▸ **DATA SHOWN**
(* ===== verification/Prelude.v ===== *)
(** * Verification of the operating-system simulator

    The program is a simulator of an operating system written in Go: CPU
    schedulers and a goroutine runtime ([src/pkg/cpu]), memory management
    ([src/pkg/memory]), synchronisation primitives and classical concurrency
    problems ([src/pkg/concurrency]), a kernel with traps, system calls and a
    process table ([src/pkg/kernel]), inter-process communication
    ([src/pkg/ipc]), I/O multiplexing ([src/pkg/io]), a benchmark of parallelism
    ([src/pkg/parallelism]), text output ([src/pkg/visualizer]), and a command-line front end of labs
    ([src/cmd/os-sim]).  The parts are independent libraries that meet in
    three places: page replacement uses the page table and the TLB; the process
    table, the isolation lab and shared memory use address spaces, page tables
    and the semaphore; and the kernel drives a scheduler, the process table,
    the system calls and the trap table.  The front end runs all of them, one
    lab at a time, and prints their reports.

    ** Conventions

    A [uint64] is a [Z] whose arithmetic goes through [u64]; an [int] is a [Z]
    and goes through [i64] where it can leave the range (byte and event
    counters, ticks and identifiers are taken not to overflow).  A struct is a
    record with the update notation of this file, a pointer is an index or a
    location, nil is [None], a map is a [gmap], an error is a value of [error],
    a run-time panic is a [None] result.  A method that holds a mutex
    throughout is one atomic function; code that is concurrent below that level
    is a step function over the program counters of its threads, and [Steps]
    runs it under arbitrary schedules.  A [float64] is a number of the IEEE 754
    format of the Standard Library, and every operation rounds.  A string is a
    sequence of bytes.  What the language leaves open, such as the order of an
    iteration over a map, is an argument.

    ** Files

    - [Prelude]: this file; record update, tactics, machine integers, errors,
      formatting, sums, indexing and stable sorting.
    - [Floats]: the operations on [float64] the program uses, and the verbs that
      print them; [GoText]: what it uses of [strings], [strconv] and [bufio].
    - [Process]: control blocks, threads and the context switcher
      ([process.go], [thread.go], [context_switch.go]).
    - [SchedCore]: the steps the six schedulers share, the class [Scheduler]
      for the interface of [scheduler.go], and its laws [SchedulerLaws].
    - [SchedTheory]: the accounting of a run, proved from the laws.
    - [SchedFIFO], [SchedSJF] (SJF and STCF), [SchedRR], [SchedLottery],
      [SchedMLFQ]: one scheduler each ([sched_*.go]), an instance of the laws,
      and its policy.
    - [SchedProps]: the properties of every scheduler, and the metrics of
      [scheduler.go].
    - [Gmp]: goroutines, threads and processors with work stealing and hand-off
      ([gmp_runtime.go]).
    - [Steps]: schedules, reachability and invariants of step functions.
    - [Mutexes] ([mutex.go], [spinlock.go]), [Semaphores] ([semaphore.go]),
      [RWLocks] ([rwlock.go]), [CondVars] ([condvar.go]), [Dining]
      ([dining_philosophers.go]), [Race] ([race_demo.go], [atomics.go]),
      [Banker] ([deadlock_banker.go]).
    - [Paging] ([paging.go], [multilevel_pt.go]), [Tlb] ([tlb.go]),
      [PageReplacement] ([page_replacement.go]), [FreeList] and [Buddy]
      ([allocator.go]), [AddressSpace] ([address_space.go], [stack_heap.go]).
    - [CpuMode] ([cpu_mode.go], [trap_table.go]), [Syscalls] ([syscall.go]),
      [Lifecycle] ([process_lifecycle.go]), [OsKernel] ([os_kernel.go],
      [isolation.go], and the commands of the debugger of [main.go]).
    - [Pipe] ([pipe.go], with a model of [sync.Cond]), [Ipc]
      ([message_queue.go], [shared_memory.go]), [NetIo] (the files of
      [src/pkg/io]).
    - [Visualizer]: colours, escape sequences, tables and the merging of Gantt
      segments ([ansi.go], [table.go], [gantt.go]); [Drawing]: banners, boxes,
      charts and memory diagrams ([ansi.go], [gantt.go], [memory_map.go]).
    - [Reports]: tables built row by row and the order of iterations over maps;
      [ReportsCpu], [ReportsMemory], [ReportsSync], [ReportsKernel],
      [ReportsIo]: the functions of the components that print their state
      ([Render*], [Explain*], [FormatMetricsTable], [HitRate]).
    - [Parallel]: the benchmark and its report ([comparison.go]).
    - [Debugger]: the session of the step debugger ([runInteractiveDebugger] of
      [main.go]); [LabsKernel] and [Labs]: the thirteen labs ([run*Lab] of
      [main.go]); [Main]: the menu, the command line and [main].

    ** What is shown

    - Scheduling: under every scheduler a workload finishes within the sum of
      its bursts after the last arrival, and the reported times are consistent;
      each policy is characterised (completion order of FIFO, shortest job,
      shortest remaining time, bounded waiting of round robin, lottery shares,
      levels and allotments of the feedback queue).  The goroutine runtime
      loses no goroutine and completes all of them within [ticks_left] ticks,
      for any sequence of spawns and ticks and any random generator.
    - Memory: mapped pages translate as mapped, the two-level table agrees with
      a linear one, the TLB stays a partial function with LRU eviction, memory
      accesses keep frames and counters consistent, the free-list allocator on
      linked headers implements an allocator on a sequence of blocks and keeps
      the heap tiled and coalesced, the buddy allocator returns aligned disjoint
      blocks.
    - Concurrency, for any number of threads and every interleaving: mutual
      exclusion, permits, reader-writer exclusion, order and bounds of the
      bounded buffer, the exact range of the data race, completion of the
      ordered philosophers; the banker decides safety.
    - Kernel: user mode cannot change protected state, system calls return and
      log what the table says, the process table is a tree rooted at init, and
      the effect of each call on every branch.
    - Program: for every command line and every input, however it is cut into
      pieces, [main] does not panic and ends, apart from schedules that block
      the goroutines of two labs; the session of the debugger ends, keeps the
      process tree and leaves the kernel idle; a number that is typed is the
      number that is used; the concurrency lab prints its items in order when it
      returns, and the deadlock lab can always be continued to its end and
      prints one text under all schedules.
    - Reports: the heap report accounts for the whole heap, the process table
      has one row per process in every iteration order, the utilisation is a
      percentage in the arithmetic of [float64]; the counters of the benchmark
      lose no update.
    - Output: the lines of tables, boxes, banners and charts are aligned, with
      the one exception of the bottom of a box ([Box_columns]).
    - Communication: pipes are FIFO and lose no wake-up, attached segments share
      frames, the network poller neither loses nor invents goroutines.
    - Defects of the source are theorems too: the queueing mutex can lose a
      wake-up ([Mutex_lost_wakeup]), eviction leaves stale translations
      ([eviction_leaves_stale_translation]), forked processes can share memory
      ([Fork_memory_overlaps]), the debugger never schedules a process
      ([debugger_always_idle]), the isolation lab maps nothing
      ([isolation_test_maps_nothing]), the poller forgets a goroutine
      ([netpoller_forgets]), the pointer check wraps around
      ([ValidateUserPointer_spec]), the IPC lab attaches pages that do not exist
      ([sharedLab_maps_nothing]), and the menu keeps the input of the debugger
      ([menu_starves_debugger]).

    ** Loops and fuel

    Loops over slices are structural.  The loops with fuel are: the run of a
    scheduler ([drive]; the bound is the hypothesis of the theorems), the hand
    of the Clock policy (one more than the frames, since one round clears all
    use bits; [clock_total]), the block list of the allocator (the number of
    headers allocated; [repr_fuel]), the rounding of the buddy allocator (64 orders), the rounds of
    the safety check (one per process; it ends before), the victims of work
    stealing (one per processor), the heap report (the number of headers), and
    the loops of the debugger and the menu (the bytes of the input, since each
    turn consumes a line; [Scan_shorter]).

    ** Parameters

    The generator of [math/rand] is the class [Rng] with the documented range of
    [Intn].  Which waiter [sync.Cond.Signal] wakes, which case a [select] takes
    and how goroutines interleave are arguments of the steps.  The order of an
    iteration over a map is a [MapOrder], a permutation of its entries.  The
    case table of Unicode beyond ASCII, the sine and cosine, the number of
    processors and what the clock measures are arguments.

    ** Not modelled

    Wall-clock time: sleeps, the timeout with which the naive philosophers
    report their deadlock, and the durations of blocking reads.  The fatal error
    with which the Go runtime stops when all goroutines are asleep is a state in
    which no thread can take a step.  The tests are not part of the
    program. *)

From stdpp Require Export base tactics list numbers strings pretty gmap functions sorting fin_maps.
From Stdlib Require Export ZArith Lia.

▸ **EXERCISE BRIEF**
In the entries above, find each line with "update" and list it.

▸ **ANSWER SPACE**
    record with the update notation of this file, a pointer is an index or a
    - [Prelude]: this file; record update, tactics, machine integers, errors,
      lose no update.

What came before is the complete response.